Problem ▸ Every entry is to be returned verbatim.

* * * *

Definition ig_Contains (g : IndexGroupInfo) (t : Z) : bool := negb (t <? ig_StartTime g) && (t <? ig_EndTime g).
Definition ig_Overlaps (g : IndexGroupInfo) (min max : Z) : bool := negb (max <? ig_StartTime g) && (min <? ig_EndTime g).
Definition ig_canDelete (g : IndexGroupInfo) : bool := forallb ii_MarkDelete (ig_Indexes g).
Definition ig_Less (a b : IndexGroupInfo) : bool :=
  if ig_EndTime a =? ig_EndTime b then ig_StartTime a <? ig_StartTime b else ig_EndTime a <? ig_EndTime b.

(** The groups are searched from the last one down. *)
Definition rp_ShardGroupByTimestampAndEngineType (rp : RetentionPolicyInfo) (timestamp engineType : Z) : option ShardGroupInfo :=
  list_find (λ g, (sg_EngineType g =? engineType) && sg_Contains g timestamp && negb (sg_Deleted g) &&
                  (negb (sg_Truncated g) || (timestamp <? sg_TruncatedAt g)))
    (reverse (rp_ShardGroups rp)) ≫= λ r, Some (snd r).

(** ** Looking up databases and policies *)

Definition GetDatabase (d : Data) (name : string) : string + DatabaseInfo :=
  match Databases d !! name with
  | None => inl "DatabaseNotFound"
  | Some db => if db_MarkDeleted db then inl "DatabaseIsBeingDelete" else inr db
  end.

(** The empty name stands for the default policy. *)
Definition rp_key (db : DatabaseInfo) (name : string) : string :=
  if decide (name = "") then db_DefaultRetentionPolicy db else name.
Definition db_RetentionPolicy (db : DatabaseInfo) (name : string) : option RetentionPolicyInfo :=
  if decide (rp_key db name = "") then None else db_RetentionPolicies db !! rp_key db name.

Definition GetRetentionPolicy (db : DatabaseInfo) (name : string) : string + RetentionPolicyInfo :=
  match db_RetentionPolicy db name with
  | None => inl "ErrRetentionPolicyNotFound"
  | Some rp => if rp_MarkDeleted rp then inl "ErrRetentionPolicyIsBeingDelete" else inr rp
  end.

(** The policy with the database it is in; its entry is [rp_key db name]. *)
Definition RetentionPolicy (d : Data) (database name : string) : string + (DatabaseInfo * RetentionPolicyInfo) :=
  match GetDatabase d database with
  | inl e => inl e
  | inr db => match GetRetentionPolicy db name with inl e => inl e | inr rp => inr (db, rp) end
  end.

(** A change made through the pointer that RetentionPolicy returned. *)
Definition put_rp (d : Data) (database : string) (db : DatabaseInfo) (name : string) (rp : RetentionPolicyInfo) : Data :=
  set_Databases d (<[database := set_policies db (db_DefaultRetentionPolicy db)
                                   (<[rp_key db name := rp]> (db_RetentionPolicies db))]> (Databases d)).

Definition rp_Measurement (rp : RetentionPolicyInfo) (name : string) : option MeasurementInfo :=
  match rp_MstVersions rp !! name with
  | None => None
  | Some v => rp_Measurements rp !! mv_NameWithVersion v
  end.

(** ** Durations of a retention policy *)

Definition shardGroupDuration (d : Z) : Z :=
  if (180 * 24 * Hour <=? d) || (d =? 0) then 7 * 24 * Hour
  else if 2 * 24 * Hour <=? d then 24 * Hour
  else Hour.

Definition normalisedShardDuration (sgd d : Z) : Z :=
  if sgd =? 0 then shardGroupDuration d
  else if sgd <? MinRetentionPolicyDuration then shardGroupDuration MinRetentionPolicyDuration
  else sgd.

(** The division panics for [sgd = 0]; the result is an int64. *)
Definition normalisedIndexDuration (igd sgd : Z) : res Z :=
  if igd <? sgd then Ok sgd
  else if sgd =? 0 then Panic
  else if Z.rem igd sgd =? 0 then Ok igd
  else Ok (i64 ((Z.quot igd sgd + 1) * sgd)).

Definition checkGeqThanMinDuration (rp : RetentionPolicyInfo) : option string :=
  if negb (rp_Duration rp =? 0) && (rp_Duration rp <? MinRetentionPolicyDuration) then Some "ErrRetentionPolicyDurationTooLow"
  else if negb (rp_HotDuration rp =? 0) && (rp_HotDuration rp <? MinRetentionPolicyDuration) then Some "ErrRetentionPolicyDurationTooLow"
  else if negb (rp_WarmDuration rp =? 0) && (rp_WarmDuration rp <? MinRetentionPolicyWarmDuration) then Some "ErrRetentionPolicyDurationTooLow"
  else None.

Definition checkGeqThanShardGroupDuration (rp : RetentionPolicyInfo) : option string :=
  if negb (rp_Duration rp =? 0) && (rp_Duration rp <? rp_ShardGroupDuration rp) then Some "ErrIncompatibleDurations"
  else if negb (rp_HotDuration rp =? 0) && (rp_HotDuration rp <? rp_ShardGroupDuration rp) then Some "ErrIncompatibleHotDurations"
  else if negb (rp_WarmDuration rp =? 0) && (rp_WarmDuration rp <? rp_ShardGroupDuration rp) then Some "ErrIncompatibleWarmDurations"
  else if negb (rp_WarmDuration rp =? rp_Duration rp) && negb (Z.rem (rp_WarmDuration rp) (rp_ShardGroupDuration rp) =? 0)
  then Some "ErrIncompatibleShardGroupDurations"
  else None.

* * * *

Reply ▸
Definition ig_Contains (g : IndexGroupInfo) (t : Z) : bool := negb (t <? ig_StartTime g) && (t <? ig_EndTime g).
Definition ig_Overlaps (g : IndexGroupInfo) (min max : Z) : bool := negb (max <? ig_StartTime g) && (min <? ig_EndTime g).
Definition ig_canDelete (g : IndexGroupInfo) : bool := forallb ii_MarkDelete (ig_Indexes g).
Definition ig_Less (a b : IndexGroupInfo) : bool :=
  if ig_EndTime a =? ig_EndTime b then ig_StartTime a <? ig_StartTime b else ig_EndTime a <? ig_EndTime b.

(** The groups are searched from the last one down. *)
Definition rp_ShardGroupByTimestampAndEngineType (rp : RetentionPolicyInfo) (timestamp engineType : Z) : option ShardGroupInfo :=
  list_find (λ g, (sg_EngineType g =? engineType) && sg_Contains g timestamp && negb (sg_Deleted g) &&
                  (negb (sg_Truncated g) || (timestamp <? sg_TruncatedAt g)))
    (reverse (rp_ShardGroups rp)) ≫= λ r, Some (snd r).

(** ** Looking up databases and policies *)

Definition GetDatabase (d : Data) (name : string) : string + DatabaseInfo :=
  match Databases d !! name with
  | None => inl "DatabaseNotFound"
  | Some db => if db_MarkDeleted db then inl "DatabaseIsBeingDelete" else inr db
  end.

(** The empty name stands for the default policy. *)
Definition rp_key (db : DatabaseInfo) (name : string) : string :=
  if decide (name = "") then db_DefaultRetentionPolicy db else name.
Definition db_RetentionPolicy (db : DatabaseInfo) (name : string) : option RetentionPolicyInfo :=
  if decide (rp_key db name = "") then None else db_RetentionPolicies db !! rp_key db name.

Definition GetRetentionPolicy (db : DatabaseInfo) (name : string) : string + RetentionPolicyInfo :=
  match db_RetentionPolicy db name with
  | None => inl "ErrRetentionPolicyNotFound"
  | Some rp => if rp_MarkDeleted rp then inl "ErrRetentionPolicyIsBeingDelete" else inr rp
  end.

(** The policy with the database it is in; its entry is [rp_key db name]. *)
Definition RetentionPolicy (d : Data) (database name : string) : string + (DatabaseInfo * RetentionPolicyInfo) :=
  match GetDatabase d database with
  | inl e => inl e
  | inr db => match GetRetentionPolicy db name with inl e => inl e | inr rp => inr (db, rp) end
  end.

(** A change made through the pointer that RetentionPolicy returned. *)
Definition put_rp (d : Data) (database : string) (db : DatabaseInfo) (name : string) (rp : RetentionPolicyInfo) : Data :=
  set_Databases d (<[database := set_policies db (db_DefaultRetentionPolicy db)
                                   (<[rp_key db name := rp]> (db_RetentionPolicies db))]> (Databases d)).

Definition rp_Measurement (rp : RetentionPolicyInfo) (name : string) : option MeasurementInfo :=
  match rp_MstVersions rp !! name with
  | None => None
  | Some v => rp_Measurements rp !! mv_NameWithVersion v
  end.

(** ** Durations of a retention policy *)

Definition shardGroupDuration (d : Z) : Z :=
  if (180 * 24 * Hour <=? d) || (d =? 0) then 7 * 24 * Hour
  else if 2 * 24 * Hour <=? d then 24 * Hour
  else Hour.

Definition normalisedShardDuration (sgd d : Z) : Z :=
  if sgd =? 0 then shardGroupDuration d
  else if sgd <? MinRetentionPolicyDuration then shardGroupDuration MinRetentionPolicyDuration
  else sgd.

(** The division panics for [sgd = 0]; the result is an int64. *)
Definition normalisedIndexDuration (igd sgd : Z) : res Z :=
  if igd <? sgd then Ok sgd
  else if sgd =? 0 then Panic
  else if Z.rem igd sgd =? 0 then Ok igd
  else Ok (i64 ((Z.quot igd sgd + 1) * sgd)).

Definition checkGeqThanMinDuration (rp : RetentionPolicyInfo) : option string :=
  if negb (rp_Duration rp =? 0) && (rp_Duration rp <? MinRetentionPolicyDuration) then Some "ErrRetentionPolicyDurationTooLow"
  else if negb (rp_HotDuration rp =? 0) && (rp_HotDuration rp <? MinRetentionPolicyDuration) then Some "ErrRetentionPolicyDurationTooLow"
  else if negb (rp_WarmDuration rp =? 0) && (rp_WarmDuration rp <? MinRetentionPolicyWarmDuration) then Some "ErrRetentionPolicyDurationTooLow"
  else None.

Definition checkGeqThanShardGroupDuration (rp : RetentionPolicyInfo) : option string :=
  if negb (rp_Duration rp =? 0) && (rp_Duration rp <? rp_ShardGroupDuration rp) then Some "ErrIncompatibleDurations"
  else if negb (rp_HotDuration rp =? 0) && (rp_HotDuration rp <? rp_ShardGroupDuration rp) then Some "ErrIncompatibleHotDurations"
  else if negb (rp_WarmDuration rp =? 0) && (rp_WarmDuration rp <? rp_ShardGroupDuration rp) then Some "ErrIncompatibleWarmDurations"
  else if negb (rp_WarmDuration rp =? rp_Duration rp) && negb (Z.rem (rp_WarmDuration rp) (rp_ShardGroupDuration rp) =? 0)
  then Some "ErrIncompatibleShardGroupDurations"
  else None.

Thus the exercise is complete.